-- WHAT YOU SHOULD DO --
Scan the entries below for "mkIR" and copy each line that holds it.

** Opening ENTRIES SUPPLIED block **

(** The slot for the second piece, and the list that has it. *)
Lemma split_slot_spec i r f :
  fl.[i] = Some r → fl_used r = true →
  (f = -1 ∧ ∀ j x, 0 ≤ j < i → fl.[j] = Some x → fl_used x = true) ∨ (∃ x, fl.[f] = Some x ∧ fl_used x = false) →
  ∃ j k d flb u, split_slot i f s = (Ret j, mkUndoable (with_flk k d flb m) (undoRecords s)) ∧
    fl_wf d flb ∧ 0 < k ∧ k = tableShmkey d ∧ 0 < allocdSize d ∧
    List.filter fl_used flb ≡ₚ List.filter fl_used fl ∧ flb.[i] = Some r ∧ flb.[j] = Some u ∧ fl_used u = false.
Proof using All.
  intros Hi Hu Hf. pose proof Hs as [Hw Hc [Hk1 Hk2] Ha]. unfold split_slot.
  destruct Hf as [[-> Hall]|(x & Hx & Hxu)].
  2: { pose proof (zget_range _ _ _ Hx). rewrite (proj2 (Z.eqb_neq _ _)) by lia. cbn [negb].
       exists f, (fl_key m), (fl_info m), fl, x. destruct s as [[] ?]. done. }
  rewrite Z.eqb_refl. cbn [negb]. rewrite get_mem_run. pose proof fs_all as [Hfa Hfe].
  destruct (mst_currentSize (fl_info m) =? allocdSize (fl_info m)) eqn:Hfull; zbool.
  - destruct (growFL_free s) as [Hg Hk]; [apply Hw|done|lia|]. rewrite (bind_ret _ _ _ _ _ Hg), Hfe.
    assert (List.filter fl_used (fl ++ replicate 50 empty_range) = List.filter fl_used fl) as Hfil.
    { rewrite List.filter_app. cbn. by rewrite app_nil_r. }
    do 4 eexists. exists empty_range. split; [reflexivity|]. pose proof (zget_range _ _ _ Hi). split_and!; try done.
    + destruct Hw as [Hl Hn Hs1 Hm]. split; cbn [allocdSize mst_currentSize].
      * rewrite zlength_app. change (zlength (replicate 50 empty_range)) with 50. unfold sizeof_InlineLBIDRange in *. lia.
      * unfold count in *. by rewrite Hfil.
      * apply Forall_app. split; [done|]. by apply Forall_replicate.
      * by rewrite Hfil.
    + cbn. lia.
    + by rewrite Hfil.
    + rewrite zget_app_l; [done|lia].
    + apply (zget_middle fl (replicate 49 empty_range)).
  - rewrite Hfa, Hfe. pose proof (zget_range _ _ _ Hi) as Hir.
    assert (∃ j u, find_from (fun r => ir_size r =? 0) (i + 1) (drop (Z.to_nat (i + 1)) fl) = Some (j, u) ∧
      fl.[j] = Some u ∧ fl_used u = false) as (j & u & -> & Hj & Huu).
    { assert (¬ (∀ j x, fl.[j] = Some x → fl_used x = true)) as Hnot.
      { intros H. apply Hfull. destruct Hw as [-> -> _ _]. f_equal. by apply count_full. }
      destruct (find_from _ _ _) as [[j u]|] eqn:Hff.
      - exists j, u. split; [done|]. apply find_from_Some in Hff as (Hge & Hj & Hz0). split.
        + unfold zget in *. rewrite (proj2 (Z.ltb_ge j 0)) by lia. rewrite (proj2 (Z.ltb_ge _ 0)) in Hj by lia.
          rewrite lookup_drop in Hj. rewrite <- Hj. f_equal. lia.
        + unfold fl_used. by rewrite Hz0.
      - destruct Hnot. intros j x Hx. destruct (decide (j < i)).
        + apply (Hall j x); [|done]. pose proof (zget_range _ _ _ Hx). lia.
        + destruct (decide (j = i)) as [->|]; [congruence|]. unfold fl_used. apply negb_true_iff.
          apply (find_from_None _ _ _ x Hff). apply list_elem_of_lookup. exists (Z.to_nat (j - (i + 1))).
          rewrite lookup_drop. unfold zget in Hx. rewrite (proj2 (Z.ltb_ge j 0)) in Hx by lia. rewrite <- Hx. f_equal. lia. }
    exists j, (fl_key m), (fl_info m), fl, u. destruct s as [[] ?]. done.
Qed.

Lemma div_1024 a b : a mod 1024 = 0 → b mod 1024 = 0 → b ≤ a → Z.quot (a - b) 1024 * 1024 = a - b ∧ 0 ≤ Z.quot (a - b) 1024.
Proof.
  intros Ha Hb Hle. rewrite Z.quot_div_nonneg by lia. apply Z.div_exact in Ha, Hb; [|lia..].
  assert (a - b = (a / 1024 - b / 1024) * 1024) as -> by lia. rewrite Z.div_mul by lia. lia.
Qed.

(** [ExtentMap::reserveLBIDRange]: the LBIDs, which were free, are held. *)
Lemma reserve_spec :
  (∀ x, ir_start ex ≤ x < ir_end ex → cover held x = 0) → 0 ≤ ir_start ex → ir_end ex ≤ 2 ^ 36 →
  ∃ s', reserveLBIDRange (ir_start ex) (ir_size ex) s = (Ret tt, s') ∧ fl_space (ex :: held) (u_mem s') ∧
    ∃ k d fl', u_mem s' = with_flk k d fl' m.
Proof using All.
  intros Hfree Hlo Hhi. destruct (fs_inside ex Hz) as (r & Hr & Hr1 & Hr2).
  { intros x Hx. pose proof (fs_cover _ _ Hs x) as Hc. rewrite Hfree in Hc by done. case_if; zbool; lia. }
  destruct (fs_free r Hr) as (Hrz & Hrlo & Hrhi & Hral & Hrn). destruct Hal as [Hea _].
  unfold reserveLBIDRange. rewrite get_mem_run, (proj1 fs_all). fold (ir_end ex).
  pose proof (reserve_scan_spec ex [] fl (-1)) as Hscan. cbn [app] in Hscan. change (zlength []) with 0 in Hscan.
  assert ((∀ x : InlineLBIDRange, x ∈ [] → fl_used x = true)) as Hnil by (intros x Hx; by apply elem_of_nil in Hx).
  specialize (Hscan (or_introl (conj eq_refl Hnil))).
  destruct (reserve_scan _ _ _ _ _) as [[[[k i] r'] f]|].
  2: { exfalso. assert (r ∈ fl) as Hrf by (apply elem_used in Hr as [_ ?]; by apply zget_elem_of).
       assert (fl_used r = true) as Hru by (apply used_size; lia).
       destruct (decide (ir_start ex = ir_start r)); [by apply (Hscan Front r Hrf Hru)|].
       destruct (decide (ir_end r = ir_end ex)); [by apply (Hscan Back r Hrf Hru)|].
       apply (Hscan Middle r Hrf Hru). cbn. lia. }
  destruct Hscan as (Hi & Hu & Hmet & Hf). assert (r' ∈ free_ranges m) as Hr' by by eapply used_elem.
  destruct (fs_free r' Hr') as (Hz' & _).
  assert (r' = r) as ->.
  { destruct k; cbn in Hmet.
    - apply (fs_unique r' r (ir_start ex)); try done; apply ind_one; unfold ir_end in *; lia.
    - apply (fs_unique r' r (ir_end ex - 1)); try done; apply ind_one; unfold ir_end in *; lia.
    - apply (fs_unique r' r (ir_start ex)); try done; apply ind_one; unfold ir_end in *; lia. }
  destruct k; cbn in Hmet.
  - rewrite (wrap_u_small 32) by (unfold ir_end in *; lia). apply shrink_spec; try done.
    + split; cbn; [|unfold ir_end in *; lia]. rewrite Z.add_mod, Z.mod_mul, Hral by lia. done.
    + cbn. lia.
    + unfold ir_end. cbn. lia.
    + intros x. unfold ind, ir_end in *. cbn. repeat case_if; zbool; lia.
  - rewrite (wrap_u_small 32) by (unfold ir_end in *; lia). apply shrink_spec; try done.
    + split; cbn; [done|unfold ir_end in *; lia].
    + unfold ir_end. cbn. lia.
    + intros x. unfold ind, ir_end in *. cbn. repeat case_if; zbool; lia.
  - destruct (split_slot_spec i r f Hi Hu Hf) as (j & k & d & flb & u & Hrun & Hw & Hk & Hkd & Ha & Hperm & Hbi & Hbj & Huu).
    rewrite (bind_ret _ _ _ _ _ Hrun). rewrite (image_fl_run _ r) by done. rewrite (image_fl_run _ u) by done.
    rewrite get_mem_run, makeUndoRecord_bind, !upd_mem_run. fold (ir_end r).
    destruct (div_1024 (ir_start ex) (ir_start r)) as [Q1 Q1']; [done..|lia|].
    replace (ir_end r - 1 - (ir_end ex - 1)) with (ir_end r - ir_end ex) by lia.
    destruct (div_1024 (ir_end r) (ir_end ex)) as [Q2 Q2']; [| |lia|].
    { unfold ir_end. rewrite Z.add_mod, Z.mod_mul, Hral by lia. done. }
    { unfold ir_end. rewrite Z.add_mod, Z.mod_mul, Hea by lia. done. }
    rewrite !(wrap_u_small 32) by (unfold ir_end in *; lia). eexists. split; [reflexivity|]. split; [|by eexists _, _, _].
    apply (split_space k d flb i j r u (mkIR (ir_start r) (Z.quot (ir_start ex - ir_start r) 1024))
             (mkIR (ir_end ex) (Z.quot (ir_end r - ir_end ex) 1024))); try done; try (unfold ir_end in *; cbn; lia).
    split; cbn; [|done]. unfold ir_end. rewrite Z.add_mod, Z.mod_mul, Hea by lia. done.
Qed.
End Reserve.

** Closing ENTRIES SUPPLIED block **

-- WRITTEN ANSWER --
    apply (split_space k d flb i j r u (mkIR (ir_start r) (Z.quot (ir_start ex - ir_start r) 1024))
             (mkIR (ir_end ex) (Z.quot (ir_end r - ir_end ex) 1024))); try done; try (unfold ir_end in *; cbn; lia).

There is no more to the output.